Saved data entries:
(** The document right after the widget is put into the page shows the
    weekly mode. *)
Lemma initial_document_shows (c : context) (w : widget) :
  createTopTeamRequirementsWidget (weeklyTopInfo c) (memberCount c) = Ok w ->
  shows c Weekly (document_of w).
Proof.
  unfold createTopTeamRequirementsWidget, createTopTeamRequirementsTable.
  destruct (createTopTeamRequirementsTableBody (weeklyTopInfo c)) as [body| |] eqn:E;
    cbn; try discriminate.
  intros [= <-]. exists body. cbn. repeat split; try assumption.
  left. split; reflexivity.
Qed.

(** A click keeps the document in one of the two shown states. *)
Lemma click_preserves_shows (c : context) (m m' : mode) (d : document) body :
  shows c m d ->
  createTopTeamRequirementsTableBody (info_of m' c) = Ok body ->
  shows c m' (fst (click m' c d)).
Proof.
  intros Hshow Hbody. rewrite (click_shown c m m' d body Hshow Hbody).
  destruct Hshow as (b0 & _ & _ & _ & Hcl).
  exists body. cbn. repeat split; try assumption.
  destruct Hcl as [[-> ->]|[-> ->]]; [right|left]; split; reflexivity.
Qed.

(** * The entry point *)

Lemma userTeamTAG_run w : userTeamTAG w = Build_run (session_tag w) w [].
Proof.
  unfold userTeamTAG, session_tag. rewrite bind_getItem.
  set (item := match storage w !! _ with Some t => VStr t | None => VNull end).
  rewrite bind_lift. destruct (JSON_parse item) as [nt| |]; try reflexivity.
  rewrite bind_lift. cbn [obind].
  destruct (get_field nt "user") as [user| |]; try reflexivity.
  rewrite bind_lift. cbn [obind].
  destruct (JSON_parse user) as [u| |]; reflexivity.
Qed.

Lemma bind_run {A B} (m : M A) (k : A -> M B) w o w' tr :
  m w = Build_run o w' tr ->
  bind m k w =
  match o with
  | Ok a => after tr (k a w')
  | Throw e => Build_run (Throw e) w' tr
  | Unmodelled => Build_run Unmodelled w' tr
  end.
Proof. intros H. unfold bind. rewrite H. reflexivity. Qed.

(** C7.  If the team tag of the persisted session differs from the team tag
    in the page URL, the entry function returns at once: it issues no
    request, logs nothing, inserts nothing into the page and leaves the
    store and the clock as they were. *)
Theorem C7_foreign_team_page_is_left_alone (net : network) (href : string) (pg : page)
    (w : world) (u : value) :
  session_tag w = Ok u ->
  strict_eq u (teamPageTag_of href) = Ok false ->
  main net href pg w = Build_run (Ok Returned) w [].
Proof.
  intros Hu Hne. unfold main.
  rewrite (bind_run _ _ w _ _ _ (userTeamTAG_run w)), Hu. cbn [after].
  rewrite bind_lift, Hne. reflexivity.
Qed.

(** ** Short leaderboards *)

Lemma nth_short {A} (l : list A) (i : nat) (d : A) :
  (length l <= i)%nat -> nth i l d = d.
Proof. apply nth_overflow. Qed.

Lemma weekly_daily_undefined mc : weekly_daily VUndefined mc = Throw TypeError.
Proof. reflexivity. Qed.

Lemma season_daily_undefined sr mc : season_daily VUndefined sr mc = Throw TypeError.
Proof. reflexivity. Qed.

Lemma weekly_step_ok (key : string) (e : Z * Z) (mc : value) :
  numeric mc ->
  exists v,
    (let* d := weekly_daily (entry e) mc in
     let* value' := set_field (entry e) "dailyMemberRaces" (VNum d) in
     Ok (key, value')) = Ok (key, v).
Proof.
  intros [x Hx]. unfold weekly_daily, entry. cbn [get_field lookup_field String.eqb obind].
  cbn [to_number obind]. rewrite Hx. cbn [obind set_field]. eexists. reflexivity.
Qed.

Lemma season_step_ok (key : string) (e : Z * Z) (sr mc : value) :
  numeric sr -> numeric mc ->
  exists v,
    (let* d := season_daily (entry e) sr mc in
     let* value' := set_field (entry e) "dailyMemberRaces" (VNum d) in
     Ok (key, value')) = Ok (key, v).
Proof.
  intros [y Hy] [x Hx]. unfold season_daily, entry.
  cbn [get_field lookup_field String.eqb obind].
  cbn [to_number obind]. rewrite Hy. cbn [obind]. rewrite Hx. cbn [obind set_field].
  eexists. reflexivity.
Qed.

(** One round of the assignment loop over the entry at index [i]: it goes
    through when the index is in range and throws when it is not. *)
Lemma loop_step_cases (daily : value -> outcome number) (es : list (Z * Z)) (key : string)
    (i : nat) :
  (forall e, exists d, daily (entry e) = Ok d) ->
  daily VUndefined = Throw TypeError ->
  let step := (let* d := daily (nth i (List.map entry es) VUndefined) in
               let* value' := set_field (nth i (List.map entry es) VUndefined)
                                "dailyMemberRaces" (VNum d) in
               Ok (key, value')) in
  ((i < length es)%nat /\ exists v, step = Ok (key, v)) \/
  ((length es <= i)%nat /\ step = Throw TypeError).
Proof.
  intros Hok Hundef step. unfold step.
  destruct (lt_dec i (length es)) as [Hlt|Hge].
  - left. split; [exact Hlt|]. rewrite nth_entry by exact Hlt.
    destruct (Hok (nth i es (0, 0))) as [d Hd]. rewrite Hd. cbn. eexists. reflexivity.
  - right. split; [lia|]. rewrite nth_short by (rewrite length_map; lia).
    rewrite Hundef. reflexivity.
Qed.

Lemma assign_daily_boards (daily : value -> outcome number) (es : list (Z * Z)) :
  (forall e, exists d, daily (entry e) = Ok d) ->
  daily VUndefined = Throw TypeError ->
  let loop := (let* info := top_info (VArr (List.map entry es)) in assign_daily daily info) in
  ((100 <= length es)%nat /\ exists info, loop = Ok info) \/
  ((length es < 100)%nat /\ loop = Throw TypeError).
Proof.
  intros Hok Hundef loop. unfold loop. rewrite top_info_array.
  cbn [milestones List.map obind assign_daily omapM].
  destruct (loop_step_cases daily es "top1" 0 Hok Hundef) as [[H1 [v1 E1]]|[H1 E1]];
    cbv zeta in E1; rewrite E1; cbn [obind]; [|right; split; [lia|reflexivity]].
  destruct (loop_step_cases daily es "top3" 2 Hok Hundef) as [[H2 [v2 E2]]|[H2 E2]];
    cbv zeta in E2; rewrite E2; cbn [obind]; [|right; split; [lia|reflexivity]].
  destruct (loop_step_cases daily es "top10" 9 Hok Hundef) as [[H3 [v3 E3]]|[H3 E3]];
    cbv zeta in E3; rewrite E3; cbn [obind]; [|right; split; [lia|reflexivity]].
  destruct (loop_step_cases daily es "top50" 49 Hok Hundef) as [[H4 [v4 E4]]|[H4 E4]];
    cbv zeta in E4; rewrite E4; cbn [obind]; [|right; split; [lia|reflexivity]].
  destruct (loop_step_cases daily es "top100" 99 Hok Hundef) as [[H5 [v5 E5]]|[H5 E5]];
    cbv zeta in E5; rewrite E5; cbn [obind]; [|right; split; [lia|reflexivity]].
  left. split; [lia|]. eexists. reflexivity.
Qed.

Lemma weekly_daily_entry_ok mc :
  numeric mc -> forall e, exists d, weekly_daily (entry e) mc = Ok d.
Proof.
  intros [x Hx] e. unfold weekly_daily, entry. cbn [get_field lookup_field String.eqb obind].
  cbn [to_number obind]. rewrite Hx. eexists. reflexivity.
Qed.

Lemma season_daily_entry_ok sr mc :
  numeric sr -> numeric mc -> forall e, exists d, season_daily (entry e) sr mc = Ok d.
Proof.
  intros [y Hy] [x Hx] e. unfold season_daily, entry.
  cbn [get_field lookup_field String.eqb obind].
  cbn [to_number obind]. rewrite Hy. cbn [obind]. rewrite Hx. eexists. reflexivity.
Qed.

Lemma calculate_boards (ew es : list (Z * Z)) (mc sr : value) :
  numeric mc -> numeric sr ->
  ((100 <= length ew)%nat /\ (100 <= length es)%nat /\
   exists infos, calculate (VArr (List.map entry ew)) (VArr (List.map entry es)) mc sr
                 = Ok infos) \/
  (((length ew < 100)%nat \/ (length es < 100)%nat) /\
   calculate (VArr (List.map entry ew)) (VArr (List.map entry es)) mc sr = Throw TypeError).
Proof.
  intros Hmc Hsr. unfold calculate.
  pose proof (assign_daily_boards (fun v => weekly_daily v mc) ew
                (weekly_daily_entry_ok mc Hmc) (weekly_daily_undefined mc)) as Hw.
  pose proof (assign_daily_boards (fun v => season_daily v sr mc) es
                (season_daily_entry_ok sr mc Hsr Hmc) (season_daily_undefined sr mc)) as Hs.
  cbv zeta in Hw, Hs. rewrite !top_info_array in *. cbn [obind] in *.
  destruct Hw as [[Hlw [iw Ew]]|[Hlw Ew]]; rewrite Ew; cbn [obind].
  - destruct Hs as [[Hls [is' Es]]|[Hls Es]]; rewrite Es; cbn [obind].
    + left. repeat split; try assumption. eexists. reflexivity.
    + right. split; [right; assumption|reflexivity].
  - right. split; [left; assumption|reflexivity].
Qed.

(** ** Nothing is rendered before the calculation *)

Lemma inserts_app tr tr' : inserts (tr ++ tr') = (inserts tr + inserts tr')%nat.
Proof. unfold inserts. rewrite List.filter_app, length_app. reflexivity. Qed.

Lemma inserts_network_run op net tag w :
  inserts (trace (network_run op net tag w)) = 0%nat.
Proof.
  unfold network_run. destruct (net _) as [|r]; [reflexivity|].
  destruct (ok r); [|reflexivity].
  destruct (body r) as [json|]; [|reflexivity].
  destruct (payload_of op json); reflexivity.
Qed.

Lemma inserts_perform op net tag w :
  inserts (trace (perform op net tag w)) = 0%nat.
Proof.
  rewrite perform_cached_fetch, cached_fetch_run.
  destruct (JSON_parse _) as [x| |]; try reflexivity.
  destruct (freshness x (clock w)) as [[|]| |]; try reflexivity.
  - destruct (get_field x (payload_field op)); reflexivity.
  - apply inserts_network_run.
Qed.

Lemma after_trace {A} tr (r : run A) : trace (after tr r) = tr ++ trace r.
Proof. destruct r. reflexivity. Qed.

Lemma after_res {A} tr (r : run A) : res (after tr r) = res r.
Proof. destruct r. reflexivity. Qed.

Lemma quiet_bind {A B} (m : M A) (k : A -> M B) :
  quiet m -> (forall a, quiet (k a)) -> quiet (bind m k).
Proof.
  intros Hm Hk w. specialize (Hm w). unfold bind.
  destruct (m w) as [[a|e|] w' tr]; cbn [trace] in *; try assumption.
  rewrite after_trace, inserts_app, Hm. apply Hk.
Qed.

Lemma quiet_try_catch {A} (m : M A) (h : error -> M A) :
  quiet m -> (forall e, quiet (h e)) -> quiet (try_catch m h).
Proof.
  intros Hm Hh w. specialize (Hm w). unfold try_catch.
  destruct (m w) as [[a|e|] w' tr]; cbn [trace] in *; try assumption.
  rewrite after_trace, inserts_app, Hm. apply Hh.
Qed.

Lemma quiet_lift {A} (o : outcome A) : quiet (lift o).
Proof. intros w. reflexivity. Qed.

Lemma quiet_ret {A} (a : A) : quiet (ret a).
Proof. intros w. reflexivity. Qed.

Lemma quiet_throw {A} (e : error) : quiet (@throw A e).
Proof. intros w. reflexivity. Qed.

Lemma quiet_console_error p e : quiet (console_error p e).
Proof. intros w. reflexivity. Qed.

Lemma quiet_perform op net tag : quiet (perform op net tag).
Proof. intros w. apply inserts_perform. Qed.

▶ **WORK ITEM**
Word for word, restate the lines of the data above that fall between the line holding "rewrite bind_lift, Hne. reflexivity." and the line holding "Lemma weekly_daily_undefined mc", inclusive, and no other lines.

▶ **TASK RESULT**
  rewrite bind_lift, Hne. reflexivity.
Qed.

(** ** Short leaderboards *)

Lemma nth_short {A} (l : list A) (i : nat) (d : A) :
  (length l <= i)%nat -> nth i l d = d.
Proof. apply nth_overflow. Qed.

Lemma weekly_daily_undefined mc : weekly_daily VUndefined mc = Throw TypeError.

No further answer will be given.